BH cria programa para capacitar porteiros a ajudar idosos que moram sozinhos
Nova lei prevê treinamentos voluntários em condomínios para identificar situações de risco, emergências e vulnerabilidade entre moradores da terceira idade

Porteiros e administradores de condomínios em Belo Horizonte poderão receber capacitação para auxiliar idosos que vivem sozinhos. A medida foi instituída pela Lei 12.041, publicada no Diário Oficial do Município (DOM) nesta quinta-feira (18), que cria o Programa Porteiro Amigo do Idoso.
A iniciativa, sancionada pelo prefeito Álvaro Damião e originada de um projeto do vereador Arruda (Republicanos), tem como objetivo preparar profissionais que atuam em condomínios para identificar situações de vulnerabilidade, emergências médicas, possíveis casos de violência ou maus-tratos e prestar o suporte inicial adequado aos moradores idosos.

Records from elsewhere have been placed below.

(* ===== verification/Checksum.v ===== *)
(** * Upload checksums (body/checksum.rs)

    The checksum algorithms, the checksum request parsed from headers and
    trailers, and its validation against the digests computed while the body
    was written. *)

From S2P Require Import Prelude RustStd BTree S3Error Externals Reference Types.
From Stdlib Require Import ZArith Lia.
Local Open Scope Z_scope.

(* @src src/src/body/checksum.rs 8-13 UNSUPPORTED_CHECKSUM_HEADERS *)
Definition UNSUPPORTED_CHECKSUM_HEADERS : list str :=
  ["x-amz-checksum-crc64nvme"; "x-amz-checksum-xxhash64"; "x-amz-checksum-xxhash3";
   "x-amz-checksum-xxhash128"].
(* @src src/src/body/checksum.rs 14-14 CHECKSUM_HEADERS *)
Definition CHECKSUM_HEADERS : list str := ["content-md5"].
(* @src src/src/body/checksum.rs 15-15 SDK_CHECKSUM_ALGORITHM_HEADER *)
Definition SDK_CHECKSUM_ALGORITHM_HEADER : str := "x-amz-sdk-checksum-algorithm".

(* @src src/src/body/checksum.rs 24-31 ChecksumName *)
Inductive ChecksumName := Crc32 | Crc32c | Sha1N | Sha256N | Sha512N.
Global Instance ChecksumName_eq_dec : EqDecision ChecksumName.
Proof. solve_decision. Defined.

(* @src src/src/body/checksum.rs 16-22 CHECKSUM_NAMES *)
Definition CHECKSUM_NAMES : list ChecksumName := [Crc32; Crc32c; Sha1N; Sha256N; Sha512N].

(* @src src/src/body/checksum.rs 35-43 ChecksumName::header_name *)
Definition header_name (n : ChecksumName) : str :=
  match n with
  | Crc32 => "x-amz-checksum-crc32"
  | Crc32c => "x-amz-checksum-crc32c"
  | Sha1N => "x-amz-checksum-sha1"
  | Sha256N => "x-amz-checksum-sha256"
  | Sha512N => "x-amz-checksum-sha512"
  end.

(* @src src/src/body/checksum.rs 46-54 ChecksumName::xml_element_name *)
Definition xml_element_name (n : ChecksumName) : str :=
  match n with
  | Crc32 => "ChecksumCRC32"
  | Crc32c => "ChecksumCRC32C"
  | Sha1N => "ChecksumSHA1"
  | Sha256N => "ChecksumSHA256"
  | Sha512N => "ChecksumSHA512"
  end.

(* @src src/src/body/checksum.rs 56-63 ChecksumName::expected_len *)
Definition expected_len (n : ChecksumName) : Z :=
  match n with Crc32 | Crc32c => 4 | Sha1N => 20 | Sha256N => 32 | Sha512N => 64 end.

(* @src src/src/body/checksum.rs 66-71 ChecksumName::from_header_name *)
Definition from_header_name (name : str) : option ChecksumName :=
  List.find (λ c, str_eqb (header_name c) name) CHECKSUM_NAMES.
Lemma new_auth_state_spec c :
  validate_auth c = Ok () →
  ∃ s, new_auth_state c = Ok s ∧
    as_region s = ac_region c ∧ as_allow_anonymous s = ac_allow_anonymous c ∧
    as_anonymous_allowed_buckets s = ac_allowed_buckets c ∧
    as_max_skew_seconds s = ac_max_skew_seconds c ∧ holds_exactly s c.
Proof.
  intros Hv. destruct (validate_auth_keys c Hv) as [Hkv Hnd].
  destruct (insert_credentials_ok (primary_key c :: ac_credentials c) ∅ Hkv Hnd) as (m & Hf & Hspec).
  { apply Forall_forall. intros d _. apply lookup_empty. }
  simpl in Hf. unfold_result. unfold new_auth_state. unfold_result. rewrite Hv.
  destruct (insert_credential ∅ (primary_key c)) as [m0|]; [|done]. rewrite Hf.
  eexists. split; [done|]. split_and!; [done..|].
  intros id k. unfold credential. simpl. rewrite Hspec, lookup_empty. set_solver.
Qed.

Lemma new_auth_state_inv c s :
  new_auth_state c = Ok s →
  as_allow_anonymous s = ac_allow_anonymous c ∧
  as_anonymous_allowed_buckets s = ac_allowed_buckets c ∧ holds_exactly s c.
Proof.
  intros Hs. destruct (validate_auth c) as [[]|] eqn:Hv.
  - destruct (new_auth_state_spec c Hv) as (s' & Hs' & _ & Ha & Hb & _ & Hh).
    rewrite Hs in Hs'. by injection Hs' as <-.
  - unfold new_auth_state in Hs. unfold_result. by rewrite Hv in Hs.
Qed.

(** A configuration that passes validation yields an authentication state,
    and looking an access key up in it finds exactly the primary credential
    (always active) and the additional ones with their own secret, token,
    activity flag and allow-lists: none is lost and none shadows another. *)
Theorem auth_state_faithful c :
  validate_auth c = Ok () →
  ∃ s, new_auth_state c = Ok s ∧
    as_region s = ac_region c ∧ as_allow_anonymous s = ac_allow_anonymous c ∧
    ∀ id k, credential s id = Some k ↔
      ∃ ak, ak ∈ primary_key c :: ac_credentials c ∧ id = ak_access_key_id ak ∧ k = stored ak.
Proof.
  intros Hv. destruct (new_auth_state_spec c Hv) as (s & Hs & Hr & Ha & _ & _ & Hh). by exists s.
Qed.
(* ===== verification/Builders.v ===== *)
(** * The fluent builders of the configuration (config.rs)

    A chain of setter calls is a list of settings, applied in order to the
    defaults. The second half of the file is what [{:?}] shows of a
    configuration: the values handed to the standard library's debug formatters,
    not the text these make of them. *)

From S2P Require Import Prelude RustStd BTree S3Error Externals Reference Types Config.
From Stdlib Require Import ZArith Lia.
Local Open Scope Z_scope.

(** [collect] of strings into a [BTreeSet]. *)
Definition collect_set (l : list str) : btset str := foldl (λ s x, set_insert x s) [] l.
(** Sets of actions are lists without order; only membership is looked at. *)
Definition action_insert (a : S3Action) (l : list S3Action) : list S3Action :=
  if bool_decide (a ∈ l) then l else l ++ [a].
Definition collect_actions (l : list S3Action) : list S3Action := foldl (λ s a, action_insert a s) [] l.

(** ** I/O tuning, life cycle and limits

    One constructor for each setter of a builder. *)

Inductive IoSetting :=
| IoUploadSummaryBufferSize (value : Z)
| IoMultipartCompleteBufferSize (value : Z)
| IoObjectStreamBufferSize (value : Z).

(* @src src/src/config.rs 164-187 IoTuningBuilder *)
Definition io_setting (t : IoTuning) (x : IoSetting) : IoTuning :=
  match x with
  | IoUploadSummaryBufferSize value =>
      mkIoTuning value (multipart_complete_buffer_size t) (object_stream_buffer_size t)
  | IoMultipartCompleteBufferSize value =>
      mkIoTuning (upload_summary_buffer_size t) value (object_stream_buffer_size t)
  | IoObjectStreamBufferSize value =>
      mkIoTuning (upload_summary_buffer_size t) (multipart_complete_buffer_size t) value
  end.
(* @src src/src/config.rs 131-135 IoTuning::builder *)
Definition build_io_tuning (l : list IoSetting) : IoTuning := foldl io_setting default_io_tuning l.

Inductive LifecycleSetting :=
| CleanupOnStartup (enabled : bool)
| RemoveTerminalUploadsOnStartup (enabled : bool)
| RemoveStaleTempFilesOnStartup (enabled : bool)
| AbortIncompleteAfter (duration : Z)
| WithoutAbortIncompleteAfter.

(* @src src/src/config.rs 228-263 MultipartLifecycleBuilder *)
Definition lifecycle_setting (m : MultipartLifecycle) (x : LifecycleSetting) : MultipartLifecycle :=
  let '(mkLifecycle cleanup terminal stale abort) := m in
  match x with
  | CleanupOnStartup enabled => mkLifecycle enabled terminal stale abort
  | RemoveTerminalUploadsOnStartup enabled => mkLifecycle cleanup enabled stale abort
  | RemoveStaleTempFilesOnStartup enabled => mkLifecycle cleanup terminal enabled abort
  | AbortIncompleteAfter duration => mkLifecycle cleanup terminal stale (Some duration)
  | WithoutAbortIncompleteAfter => mkLifecycle cleanup terminal stale None
  end.
(* @src src/src/config.rs 215-219 MultipartLifecycle::builder *)
Definition build_lifecycle (l : list LifecycleSetting) : MultipartLifecycle := foldl lifecycle_setting default_lifecycle l.
(* ===== verification/Admission.v ===== *)
(** * Admission control (lib.rs)

    Four semaphores of tokio bound the requests, the object writers, the part
    writers and the aws-chunked decoders that are active at the same time. How a
    semaphore counts its permits is tokio's: the model has the number it was made
    with, and takes what it answers to a request as an argument ([Grants]). *)

From S2P Require Import Prelude RustStd BTree S3Error Externals Types Config.
From S2P Require Import Chunked Checksum Upload.
From Stdlib Require Import ZArith.
Local Open Scope Z_scope.

(** [Semaphore::new(permits)]. *)
Record Semaphore := semaphore_new { sem_permits : Z }.

(* @src src/src/lib.rs 622-627 AdmissionControl *)
Record AdmissionControl := mkAdmission {
  s3_requests : Semaphore;
  object_writers : Semaphore;
  multipart_part_writers : Semaphore;
  aws_chunked_decoders : Semaphore;
}.

(* @src src/src/lib.rs 630-641 AdmissionControl::new *)
Definition new_admission (limits : UploadLimits) : AdmissionControl := {|
  s3_requests := semaphore_new (max_concurrent_s3_requests limits);
  object_writers := semaphore_new (max_active_object_writers limits);
  multipart_part_writers := semaphore_new (max_active_multipart_part_writers limits);
  aws_chunked_decoders := semaphore_new (max_active_aws_chunked_decoders limits);
|}.

(** Whether [try_acquire_owned] grants a permit when the request asks for one, for
    each of the four semaphores. *)
Record Grants := mkGrants {
  grants_request : bool;
  grants_object_writer : bool;
  grants_part_writer : bool;
  grants_decoder : bool;
}.

(** [try_acquire_owned().map_err(|_| slow_down(message))]. *)
Definition acquired (granted : bool) (message : str) : result S3Error () :=
  if granted then Ok () else Err (slow_down message).

(* @src src/src/lib.rs 314-322 AppState::try_acquire_s3_request *)
Definition try_acquire_s3_request (g : Grants) : result S3Error () :=
  acquired (grants_request g) "too many active S3 requests; retry the request".

(* @src src/src/lib.rs 325-333 AppState::try_acquire_object_writer *)
Definition try_acquire_object_writer (g : Grants) : result S3Error () :=
  acquired (grants_object_writer g) "too many active object uploads; retry the request".

(* @src src/src/lib.rs 336-348 AppState::try_acquire_multipart_part_writer *)
Definition try_acquire_multipart_part_writer (g : Grants) : result S3Error () :=
  acquired (grants_part_writer g) "too many active multipart part uploads; retry the request".

(** [None]: the request needs no permit. *)
(* @src src/src/lib.rs 353-368 AppState::try_acquire_aws_chunked_decoder *)
Definition try_acquire_aws_chunked_decoder `{HttpLib} (g : Grants) (headers : HeaderMap)
  : result S3Error (option ()) :=
  if negb (is_aws_chunked_request headers) then Ok None
  else Some <$> acquired (grants_decoder g) "too many active aws-chunked uploads; retry the request".
(** The coding flags of a list of header values that decode to [cs]. *)
Lemma transfer_encoding_ok headers t :
  validate_transfer_encoding headers = Ok t ↔
  ∃ cs, transfer_codings headers = Some cs ∧ Forall is_chunked cs ∧
    t = mkTransferEncoding (negb (is_empty cs)) (negb (is_empty cs)).
Proof.
  unfold validate_transfer_encoding, transfer_codings.
  assert (∀ vs st, 
    try_fold check_value st vs = Ok t ↔
    ∃ css, mapM value_codings vs = Some css ∧ Forall is_chunked (concat css) ∧
      t = if is_empty vs then st else mkTransferEncoding true true) as Hloop.
  { induction vs as [|v vs IH]; intros st; cbn [try_fold mapM].
    { simpl. split; [intros [= ->]; by exists []|by intros (css & _ & _ & ->)]. }
    pose proof (eq_refl (value_codings v)) as Hv. unfold value_codings at 2 in Hv.
    pose proof (eq_refl (check_value st v)) as Hc. unfold check_value at 2, ok_or in Hc.
    destruct (hv_to_str v) as [s|]; simpl in Hv, Hc; rewrite Hv, Hc; simpl;
      [|split; [done|by intros (? & ? & _)]]. clear Hc.
    destruct (try_fold check_coding st (split _ s)) as [st'|e] eqn:E.
    all: cbn [mbind result_bind].
    - apply check_codings_ok in E as [Hc ->]; [|apply split_nonempty]. rewrite IH. split.
      + intros (css & Hm & Hall & ->). exists (map trim (split ","%char s) :: css).
        rewrite Hm. split_and!; [done|by apply Forall_app|by destruct vs].
      + intros (css & Hm & Hall & ->). destruct (mapM value_codings vs) as [css'|]; [injection Hm as <-|done].
        exists css'. apply Forall_app in Hall as [_ Hall]. split_and!; [done|done|by destruct vs].
    - split; [done|]. intros (css & Hm & Hall & ->). destruct (mapM value_codings vs) as [css'|]; [injection Hm as <-|done].
      apply Forall_app in Hall as [Hall _].
      assert (try_fold check_coding st (split ","%char s) = Ok (mkTransferEncoding true true)); [|congruence].
      apply check_codings_ok; [apply split_nonempty|done]. }
  rewrite Hloop. clear Hloop.
  assert (∀ vs css, mapM value_codings vs = Some css → is_empty (concat css) = is_empty vs) as Hempty.
  { intros [|v vs] css Hm; simpl in Hm; [by injection Hm as <-|].
    pose proof (eq_refl (value_codings v)) as Hv. unfold value_codings at 2 in Hv.
    destruct (hv_to_str v) as [s|]; simpl in Hv; rewrite Hv in Hm; simpl in Hm; [|done].
    destruct (mapM value_codings vs) as [cs|]; [injection Hm as <-|done].
    pose proof (split_nonempty ","%char s). cbn [concat is_empty].
    destruct (split ","%char s) as [|x l]; done. }
  split.
  - intros (css & Hm & Hall & ->). exists (concat css). rewrite Hm, (Hempty _ _ Hm).
    split_and!; [done|done|]. by destruct (hm_get_all _ _).
  - destruct (mapM value_codings _) as [css|] eqn:Hm; [|naive_solver]. intros (cs & [= <-] & Hall & ->).
    exists css. rewrite (Hempty _ _ Hm). split_and!; [done|done|]. by destruct (hm_get_all _ _).
Qed.

(* @prop safety 38 : validate_supported_request_body_length validate_content_length validate_transfer_encoding *)
(** C38: the framing of an upload is unambiguous. A request with a body is
    accepted exactly when every transfer coding it names is [chunked] and it
    either has no Content-Length and is chunked, or has one single Content-Length
    that is a number and is not chunked unless the body is aws-chunked, whose
    own framing delimits it. So a plain upload may be chunked instead of having a
    Content-Length, though the comment of the function says that it must have
    one. *)
Theorem upload_framing_unambiguous headers :
  validate_supported_request_body_length headers = Ok () ↔
  ∃ cs, transfer_codings headers = Some cs ∧ Forall is_chunked cs ∧
    ((hm_get_all headers "content-length" = [] ∧ cs ≠ []) ∨
     ∃ v s l, hm_get_all headers "content-length" = [v] ∧ hv_to_str v = Some s ∧
       parse_content_length s = Ok l ∧ (cs = [] ∨ announces_aws_chunked headers)).
Proof.
  setoid_rewrite <- is_aws_chunked_spec. unfold validate_supported_request_body_length, validate_content_length.
  pose proof (transfer_encoding_ok headers) as Ht.
  destruct (validate_transfer_encoding headers) as [t|e].
  - destruct (proj1 (Ht t) eq_refl) as (cs & Hcs & Hall & ->). rewrite Hcs.
    destruct (hm_get_all headers "content-length") as [|v [|v' vs]]; unfold_result.
    + destruct cs as [|c cs]; simpl; (split; [try done|]).
      * intros (? & [= <-] & _ & [[_ ?]|(? & ? & ? & ? & _)]); done.
      * intros _. exists (c :: cs). eauto.
      * done.
    + destruct (hv_to_str v) as [s|] eqn:Hv; simpl; [destruct (parse_content_length s) as [l|] eqn:Hl; simpl|].
      2, 3: split; [done|]; intros (? & _ & _ & [[? _]|(? & s' & l' & [= <-] & Hs' & Hl' & _)]); congruence.
      transitivity (cs = [] ∨ is_aws_chunked_request headers = true).
      * destruct cs; simpl; [naive_solver|]. destruct (is_aws_chunked_request headers); simpl; naive_solver.
      * split; [intros Hcase; exists cs; split_and!; [done..|]; right; by exists v, s, l|].
        intros (? & [= <-] & _ & [[? _]|(? & ? & ? & _ & _ & _ & ?)]); done.
    + split; [done|]. by intros (? & _ & _ & [[? _]|(? & ? & ? & ? & _)]).
  - assert (¬ ∃ cs, transfer_codings headers = Some cs ∧ Forall is_chunked cs) as Hno.
    { intros (cs & Hcs & Hall). pose proof (proj2 (Ht _) (ex_intro _ cs (conj Hcs (conj Hall eq_refl)))). done. }
    split; [|by intros (cs & ? & ? & _); destruct Hno; exists cs].
    destruct (hm_get_all headers "content-length") as [|v [|v' vs]]; unfold_result; [done| |done].
    destruct (hv_to_str v) as [s|]; simpl; [|done]. by destruct (parse_content_length s).
Qed.

Lemma optional_header_ok headers name o :
  optional_header headers name = Ok o → hm_get_all headers name = opt_list o.
Proof.
  unfold optional_header. destruct (hm_get_all headers name) as [|v [|]]; unfold_result; [naive_solver| |done].
  destruct (hv_to_str v) eqn:E; simpl; [|done]. apply hv_to_str_id in E as ->. naive_solver.
Qed.

(** The loop over the headers keeps, for every name with the prefix, the one
    value seen so far. *)
Lemma add_user_metadata_ok l : ∀ m0 m,
  btree_ok m0 → try_fold add_user_metadata m0 l = Ok m →
  btree_ok m ∧ ∀ name,
    if starts_with "x-amz-meta-" name
    then opt_list (btree_get name m) = opt_list (btree_get name m0) ++ (filter (λ p, p.1 = name) l).*2
    else btree_get name m = btree_get name m0.
Proof.
  induction l as [|[n v] l IH]; intros m0 m Hok Hf; cbn [try_fold] in Hf.
  { simplify_eq/=. split; [done|]. intros name. by destruct (starts_with _ _); rewrite ?app_nil_r. }
  unfold add_user_metadata at 1 in Hf. unfold_result.
  destruct (starts_with "x-amz-meta-" n) eqn:Hp; simpl in Hf.
  - destruct (hv_to_str v) as [s|] eqn:Hv; simpl in Hf; [|done]. apply hv_to_str_id in Hv as ->.
    destruct (btree_contains n m0) eqn:Hc; [done|].
    apply IH in Hf as [Hm Hspec]; [|by apply btree_insert_ok]. split; [done|].
    intros name. specialize (Hspec name). rewrite filter_cons. cbn [fst].
    destruct (decide (n = name)) as [<-|Hne].
    + rewrite Hp in Hspec |- *. rewrite Hspec, btree_get_insert_eq.
      destruct (btree_get n m0) eqn:Hg; [|done].
      assert (btree_contains n m0 = true); [apply btree_contains_spec; by eexists|congruence].
    + by rewrite btree_get_insert_ne in Hspec by done.
  - apply IH in Hf as [Hm Hspec]; [|done]. split; [done|]. intros name. specialize (Hspec name).
    rewrite filter_cons. cbn [fst]. destruct (decide (n = name)) as [<-|Hne]; [|done].
    by rewrite Hp in Hspec |- *.
Qed.

(** A header that may be stored: at most one line, of readable characters. *)
Definition storable headers (name : str) : Prop :=
  ∃ o, hm_get_all headers name = opt_list o ∧ ∀ v, o = Some v → is_Some (hv_to_str v).

Lemma optional_header_is_ok headers name : is_ok (optional_header headers name) = true ↔ storable headers name.
Proof.
  unfold optional_header, storable. destruct (hm_get_all headers name) as [|v [|v' vs]]; unfold_result.
  - split; [|done]. intros _. by exists None.
  - destruct (hv_to_str v) as [s|] eqn:Hs; simpl; (split; [|done || intros (o & Ho & Hv)]).
    + intros _. exists (Some v). split; [done|]. by intros ? [= <-].
    + done.
    + destruct o as [x|]; [|done]. injection Ho as <-. destruct (Hv v eq_refl). congruence.
  - split; [done|]. intros (o & Ho & _). by destruct o.
Qed.

(** The content encoding to store: the codings the client lists without the
    transport coding aws-chunked, none if there are no others. *)
Definition stored_encoding (values : list bytes) : option str :=
  match filter (λ c, c ≠ [] ∧ eq_ignore_ascii_case c "aws-chunked" = false)
          (concat (map (λ v, map trim (split ","%char v)) values)) with
  | [] => None
  | codings => Some (join ", " codings)
  end.

Lemma filter_codings (l : list str) :
  List.filter (λ e, negb (eq_ignore_ascii_case e "aws-chunked")) (List.filter (λ e, negb (is_empty e)) l) =
  filter (λ c, c ≠ [] ∧ eq_ignore_ascii_case c "aws-chunked" = false) l.
Proof.
  induction l as [|c l IH]; [done|]. rewrite filter_cons. cbn [List.filter].
  destruct c as [|a c]; simpl negb; [by rewrite decide_False by (by intros [? _])|].
  cbn [List.filter]. destruct (eq_ignore_ascii_case (a :: c) "aws-chunked") eqn:E; simpl negb.
  - by rewrite decide_False by (by intros [_ ?]).
  - rewrite decide_True by done. by rewrite IH.
Qed.

Lemma content_encoding_ok headers o :
  content_encoding_metadata headers = Ok o → o = stored_encoding (hm_get_all headers "content-encoding").
Proof.
  unfold content_encoding_metadata, stored_encoding. unfold_result.
  destruct (optional_header _ _) as [[v|]|] eqn:Ho; simpl; [..|done]; apply optional_header_ok in Ho as ->; simpl.
  - rewrite filter_codings, app_nil_r. destruct (filter _ _); simpl; by intros [= <-].
  - by intros [= <-].
Qed.
Lemma content_encoding_is_ok headers :
  is_ok (content_encoding_metadata headers) = is_ok (optional_header headers "content-encoding").
Proof. unfold content_encoding_metadata. unfold_result. by destruct (optional_header _ _) as [[v|]|]. Qed.

(** The names a client may give to an algorithm and to a type of checksum. *)
Definition algorithm_names : list (str * ChecksumAlgorithm) :=
  [("CRC32", AlgCrc32); ("CRC32C", AlgCrc32c); ("SHA1", AlgSha1); ("SHA256", AlgSha256); ("SHA512", AlgSha512)].
Definition type_names : list (str * ChecksumType) := [("COMPOSITE", Composite); ("FULL_OBJECT", FullObject)].

(** The header [name] has one of the [names], in any case, or is absent. *)
Definition named {A : Type} (names : list (str * A)) headers (name : str) (o : option A) : Prop :=
  match o with
  | None => hm_get_all headers name = []
  | Some a => ∃ v, hm_get_all headers name = [v] ∧ (to_ascii_uppercase v, a) ∈ names
  end.
Definition nameable {A : Type} (names : list (str * A)) headers (name : str) : Prop :=
  storable headers name ∧ ∀ v, hm_get_all headers name = [v] → to_ascii_uppercase v ∈ names.*1.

A participação será facultativa e sem custos para condomínios, porteiros e equipes administrativas interessados em aderir ao programa. A nova legislação entra em vigor em 90 dias.
Segundo a lei, os treinamentos poderão abordar temas como primeiros socorros, identificação de sinais de vulnerabilidade, técnicas de comunicação, empatia e procedimentos para lidar com situações de risco envolvendo pessoas idosas. A proposta também prevê a criação de uma rede de suporte para emergências, além da realização de cursos, palestras presenciais ou virtuais, distribuição de materiais informativos e canais de troca de informações entre participantes e moradores.
Ao defender o projeto durante a tramitação na Câmara Municipal, o vereador Arruda destacou que Belo Horizonte possui cerca de 460 mil moradores com mais de 60 anos, segundo dados do Censo 2022. Para ele, muitos desses idosos vivem sozinhos e mantêm contato frequente com porteiros e funcionários dos condomínios.
"O porteiro é o principal contato de um idoso que mora sozinho; é importante que ele saiba identificar riscos, como situações de emergência, de violência ou maus-tratos, e seja capaz de oferecer o acolhimento e auxílio necessário para que ele se sinta mais seguro", argumentou o parlamentar.
A legislação estabelece como metas melhorar a qualidade de vida dos idosos que vivem sozinhos, reduzir incidentes e emergências, fortalecer a convivência entre moradores e ampliar a capacidade de resposta dos profissionais diante de situações que exijam atenção imediata.
Outro ponto previsto na norma é a possibilidade de o poder público firmar parcerias com entidades privadas para oferecer as capacitações e até criar incentivos fiscais para condomínios que aderirem ao programa.